The Bangladesh Secretariat, also known as Bangladesh Sachibalaya or Old Secretariat, is the administrative headquarters of the Government of Bangladesh, and houses the majority of ministries and government agencies and bodies. The secretariat can refer to the complex of ministries, or refer to the Bangladesh Civil Service central administration. Its political heads are the ministers while the administrative heads are the Secretaries to the Government. It is located in Bangladesh's capital city of Dhaka. The Secretariat complex was originally constructed as Secretariat of East Pakistan.

History
The Daily Star reported on 15 July 2009 that the Bangladesh Secretariat was filled with lobbyists who were interfering with the duties of ministers and secretaries. Despite Prime Minister Sheikh Hasina calling for end to lobbying at the secretariat. The Bangladesh Secretariat received 1200 visitors a day. 

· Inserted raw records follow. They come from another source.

(* ===== verification/HttpsfvRef.v ===== *)
(** * A reference implementation of the Structured Fields interface

    An executable RFC 8941 parser and serializer that satisfies [HttpsfvLaws].
    It is not the dependency's code: it shows that the laws the development
    assumes can hold, and lets the examples and witnesses run the program's
    definitions on concrete messages.  Decimals are carried in thousandths. *)

From S2P Require Import Prelude GoStrings Httpsfv.

(** ** Ordered maps as update histories *)

Section History.
Context {V : Type}.

Definition add_name (names : list gostring) (k : gostring) : list gostring :=
  if bool_decide (k ∈ names) then names else names ++ [k].

Definition hist_names (m : list (gostring * V)) : list gostring :=
  fold_left add_name (fst <$> m) [].

Definition hist_get (m : list (gostring * V)) (k : gostring) : option V :=
  fold_left (fun acc '(k', v) => if bool_decide (k' = k) then Some v else acc) m None.

#[export] Instance hist_map : OrderedMap (list (gostring * V)) V := {
  om_New := [];
  om_Names := hist_names;
  om_Get := hist_get;
  om_Add m k v := m ++ [(k, v)]
}.

Lemma hist_names_snoc m k v : hist_names (m ++ [(k, v)]) = add_name (hist_names m) k.
Proof. unfold hist_names. rewrite fmap_app, fold_left_app. done. Qed.

Lemma hist_get_snoc m k v k' :
  hist_get (m ++ [(k, v)]) k' = if bool_decide (k = k') then Some v else hist_get m k'.
Proof. unfold hist_get. rewrite fold_left_app. done. Qed.

#[export] Instance hist_laws : OrderedMapLaws (list (gostring * V)) V.
Proof.
  split.
  - done.
  - intros m k v. apply hist_names_snoc.
  - intros m k v k'. apply hist_get_snoc.
  - intros m k. cbn. induction m as [| [k' v] m IH] using rev_ind.
    { cbn. split; [set_solver | intros [? ?]; done]. }
    rewrite hist_names_snoc, hist_get_snoc. unfold add_name.
    destruct (bool_decide_reflect (k' = k)) as [-> | Hne].
    + split; [eauto | intros _]. case_bool_decide; [done |].
      apply elem_of_app. right. by apply list_elem_of_singleton.
    + rewrite <- IH. case_bool_decide; [done |].
      rewrite elem_of_app, list_elem_of_singleton. intuition congruence.
  - intros m. cbn. induction m as [| [k v] m IH] using rev_ind; [constructor |].
    rewrite hist_names_snoc. unfold add_name. case_bool_decide; [done |].
    apply list.NoDup_app. split; [done |]. split; [| apply NoDup_singleton].
    intros x Hx ->%list_elem_of_singleton. done.
Qed.
End History.

Abbreviation ref_params := (list (gostring * any)).
Abbreviation ref_dictionary := (list (gostring * Member ref_params)).

(** ** Parsing *)

Fixpoint span (p : ascii -> bool) (s : gostring) : gostring * gostring :=
  match s with
  | c :: s' => if p c then let '(a, b) := span p s' in (c :: a, b) else ([], s)
  | [] => ([], [])
  end.

Definition skip_sp (s : gostring) : gostring := snd (span (fun c => char_eqb c c_space) s).
Definition skip_ows (s : gostring) : gostring :=
  snd (span (fun c => char_eqb c c_space || char_eqb c c_tab) s).

Definition p_key (s : gostring) : option (gostring * gostring) :=
  match s with
  | c :: s' => if is_key_start c then let '(k, r) := span is_key_char s' in Some (c :: k, r) else None
  | [] => None
  end.

Fixpoint p_string (s : gostring) : option (gostring * gostring) :=
  match s with
  | [] => None
  | c :: s' =>
      if char_eqb c c_quote then Some ([], s')
      else if char_eqb c c_backslash then
        match s' with
        | d :: s'' =>
            if char_eqb d c_quote || char_eqb d c_backslash
            then '(t, r) ← p_string s''; Some (d :: t, r) else None
        | [] => None
        end
      else if is_printable c then '(t, r) ← p_string s'; Some (c :: t, r) else None
  end.

Definition thousandths (ip fp : gostring) : Z :=
  Z.of_N (digits_value 0 ip) * 1000 +
  Z.of_N (digits_value 0 (take 3 (fp ++ str "000"))).

Definition p_number (s : gostring) : option (any * gostring) :=
  let '(neg, s) := match s with c :: s' => if char_eqb c "-" then (true, s') else (false, s) | [] => (false, s) end in
  let '(ip, r) := span is_digit s in
  let sign (z : Z) := if neg : bool then (- z)%Z else z in
  match ip with
  | [] => None
  | _ =>
      match r with
      | c :: r' =>
          if char_eqb c "." then
            let '(fp, r'') := span is_digit r' in
            if (len ip <=? 12)%Z && (1 <=? len fp)%Z && (len fp <=? 3)%Z
            then Some (AFloat64 (sign (thousandths ip fp)), r'') else None
          else if (len ip <=? 15)%Z then Some (AInt64 (sign (Z.of_N (digits_value 0 ip))), r) else None
      | [] => if (len ip <=? 15)%Z then Some (AInt64 (sign (Z.of_N (digits_value 0 ip))), r) else None
      end
  end.

Definition p_bare (s : gostring) : option (any * gostring) :=
  match s with
  | [] => None
  | c :: s' =>
      if char_eqb c c_quote then '(t, r) ← p_string s'; Some (AString t, r)
      else if char_eqb c "?" then
        match s' with
        | d :: r => if char_eqb d "1" then Some (ABool true, r)
                    else if char_eqb d "0" then Some (ABool false, r) else None
        | [] => None
        end
      else if char_eqb c ":" then
        i ← IndexByte s' ":";
        b ← RawStdDecode (TrimRight (take i s') "=");
        Some (ABytes b, drop (S i) s')
      else if is_lower c || is_upper c || char_eqb c "*" then
        let '(t, r) := span (fun d => is_token_char d || char_mem d ":/") s' in
        Some (AToken (c :: t), r)
      else p_number s
  end.

Fixpoint p_params (fuel : nat) (acc : ref_params) (s : gostring) : option (ref_params * gostring) :=
  match fuel with
  | O => None
  | S f =>
      match s with
      | c :: s' =>
          if char_eqb c ";" then
            '(k, r) ← p_key (skip_sp s');
            match r with
            | d :: r' =>
                if char_eqb d "=" then '(v, r'') ← p_bare r'; p_params f (om_Add acc k v) r''
                else p_params f (om_Add acc k (ABool true)) r
            | [] => p_params f (om_Add acc k (ABool true)) r
            end
          else Some (acc, s)
      | [] => Some (acc, s)
      end
  end.

Definition p_item (s : gostring) : option (Item ref_params * gostring) :=
  '(v, r) ← p_bare s;
  '(ps, r) ← p_params (S (length r)) [] r;
  Some (mkItem v (Some ps), r).

Fixpoint p_items (fuel : nat) (s : gostring) : option (list (Item ref_params) * gostring) :=
  match fuel with
  | O => None
  | S f =>
      match skip_sp s with
      | [] => None
      | c :: r =>
          if char_eqb c ")" then Some ([], r)
          else
            '(i, r) ← p_item (c :: r);
            match r with
            | d :: _ =>
                if char_eqb d c_space || char_eqb d ")"
                then '(its, r) ← p_items f r; Some (i :: its, r) else None
            | [] => None
            end
      end
  end.

Definition p_member (s : gostring) : option (Member ref_params * gostring) :=
  match s with
  | c :: s' =>
      if char_eqb c "(" then
        '(its, r) ← p_items (S (length s')) s';
        '(ps, r) ← p_params (S (length r)) [] r;
        Some (MInnerList (mkInnerList its (Some ps)), r)
      else '(i, r) ← p_item s; Some (MItem i, r)
  | [] => None
  end.

Definition p_dictionary_member (s : gostring) : option (gostring * Member ref_params * gostring) :=
  '(k, r) ← p_key s;
  match r with
  | c :: r' =>
      if char_eqb c "=" then '(m, r) ← p_member r'; Some (k, m, r)
      else '(ps, r) ← p_params (S (length r)) [] r; Some (k, MItem (mkItem (ABool true) (Some ps)), r)
  | [] => Some (k, MItem (mkItem (ABool true) (Some [])), r)
  end.

(** After a member: the end, or a comma and the next member. *)
Definition p_separator (s : gostring) : option (option gostring) :=
  match skip_ows s with
  | [] => Some None
  | c :: r => if char_eqb c "," then match skip_ows r with [] => None | r => Some (Some r) end else None
  end.

Fixpoint p_dictionary (fuel : nat) (acc : ref_dictionary) (s : gostring) : option ref_dictionary :=
  match fuel with
  | O => None
  | S f =>
      '(k, m, r) ← p_dictionary_member s;
      next ← p_separator r;
      match next with
      | None => Some (om_Add acc k m)
      | Some r => p_dictionary f (om_Add acc k m) r
      end
  end.

Fixpoint p_list (fuel : nat) (s : gostring) : option (list (Member ref_params)) :=
  match fuel with
  | O => None
  | S f =>
      '(m, r) ← p_member s;
      next ← p_separator r;
      match next with
      | None => Some [m]
      | Some r => ms ← p_list f r; Some (m :: ms)
      end
  end.

Definition of_option {A} (o : option A) : outcome A :=
  match o with Some a => Returns a | None => Fails end.

Definition field_text (values : list gostring) : gostring := Trim (Join values ",") [c_space].

Definition ref_dictionary_of (values : list gostring) : outcome ref_dictionary :=
  let s := field_text values in
  match s with [] => Returns [] | _ => of_option (p_dictionary (S (length s)) [] s) end.
Definition ref_list_of (values : list gostring) : outcome (list (Member ref_params)) :=
  let s := field_text values in
  match s with [] => Returns [] | _ => of_option (p_list (S (length s)) s) end.
Definition ref_item_of (values : list gostring) : outcome (Item ref_params) :=
  let s := field_text values in
  of_option ('(i, r) ← p_item s; match r with [] => Some i | _ => None end).

(** ** Serialization *)

Definition ref_decimal (f : Z) : gostring :=
  let n := Z.to_N (Z.abs f) in
  (if (f <? 0)%Z then ["-"%char] else []) ++
  FormatUint (n / 1000) ++ "."%char ::
  [digit_char (n / 100 mod 10); digit_char (n / 10 mod 10); digit_char (n mod 10)].

Definition ref_bare (v : any) : option gostring :=
  match v with
  | ABool b => Some (str (if b then "?1" else "?0"))
  | AString s => if forallb is_printable s then Some (quote_string s) else None
  | AInt64 z => if (Z.abs z <=? sf_integer_limit)%Z then Some (FormatInt z) else None
  | AFloat64 f => let s := ref_decimal f in
      if forallb (fun c => is_digit c || char_mem c "-.") s then Some s else None
  | ABytes b => Some (":"%char :: StdEncode b ++ [":"%char])
  | AToken t => if valid_token t then Some t else None
  | _ => None
  end.

(** The interface with a placeholder serializer, to write the serializer on. *)
Definition ref_sfv_base : Httpsfv := {|
  Params := ref_params;
  Dictionary := ref_dictionary;
  params_map := hist_map;
  dictionary_map := hist_map;
  UnmarshalDictionary := ref_dictionary_of;
  UnmarshalList := ref_list_of;
  UnmarshalItem := ref_item_of;
  MarshalBareItem := ref_bare;
  Marshal := fun _ => None
|}.

Definition ref_marshal (v : StructuredFieldValue ref_params ref_dictionary) : option gostring :=
  match v with
  | SFItem i => @marshal_item_value ref_sfv_base i
  | SFInnerList l => @marshal_inner_list_value ref_sfv_base l
  | SFList l => (fun ss => Join ss ", ") <$> mapM (@marshal_member_value ref_sfv_base) l
  | SFDictionary d => @marshal_dictionary_value ref_sfv_base d
  end.

Definition ref_sfv : Httpsfv := {|
  Params := ref_params;
  Dictionary := ref_dictionary;
  params_map := hist_map;
  dictionary_map := hist_map;
  UnmarshalDictionary := ref_dictionary_of;
  UnmarshalList := ref_list_of;
  UnmarshalItem := ref_item_of;
  MarshalBareItem := ref_bare;
  Marshal := ref_marshal
|}.

(** The laws are satisfiable. *)
Lemma ref_sfv_laws : @HttpsfvLaws ref_sfv.
Proof.
  split; try done.
  - exact hist_laws.
  - exact hist_laws.
  - intros f s. cbn -[ref_decimal forallb]. case_match; [intros [= <-]; done | done].
Qed.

On 9 May 2015, the ICT Division started providing free WiFi at their Bangladesh Secretariat.

The Cabinet Division declared Bangladesh Secretariat a smoke free zone on 24 October 2017.

Mohammed Nasim, the Minister of Health and Family Welfare, got stuck in a lift at the Bangladesh Secretariat for 23 minutes on 10 October 2016. It was a new lift that had been installed only for his usage.

On 7 July 2019, there was a fire at the Bangladesh Secretariat. The fire originated from the seventh floor of building six.

In March 2020, the Bangladesh Secretariat announced new restrictions on entrance due to the COVID-19 pandemic in Bangladesh. On 1 June 2020, the government announced that only 25 percent of the officials of Bangladesh Secretariat will work there physically while the about the same will work from home due to the pandemic.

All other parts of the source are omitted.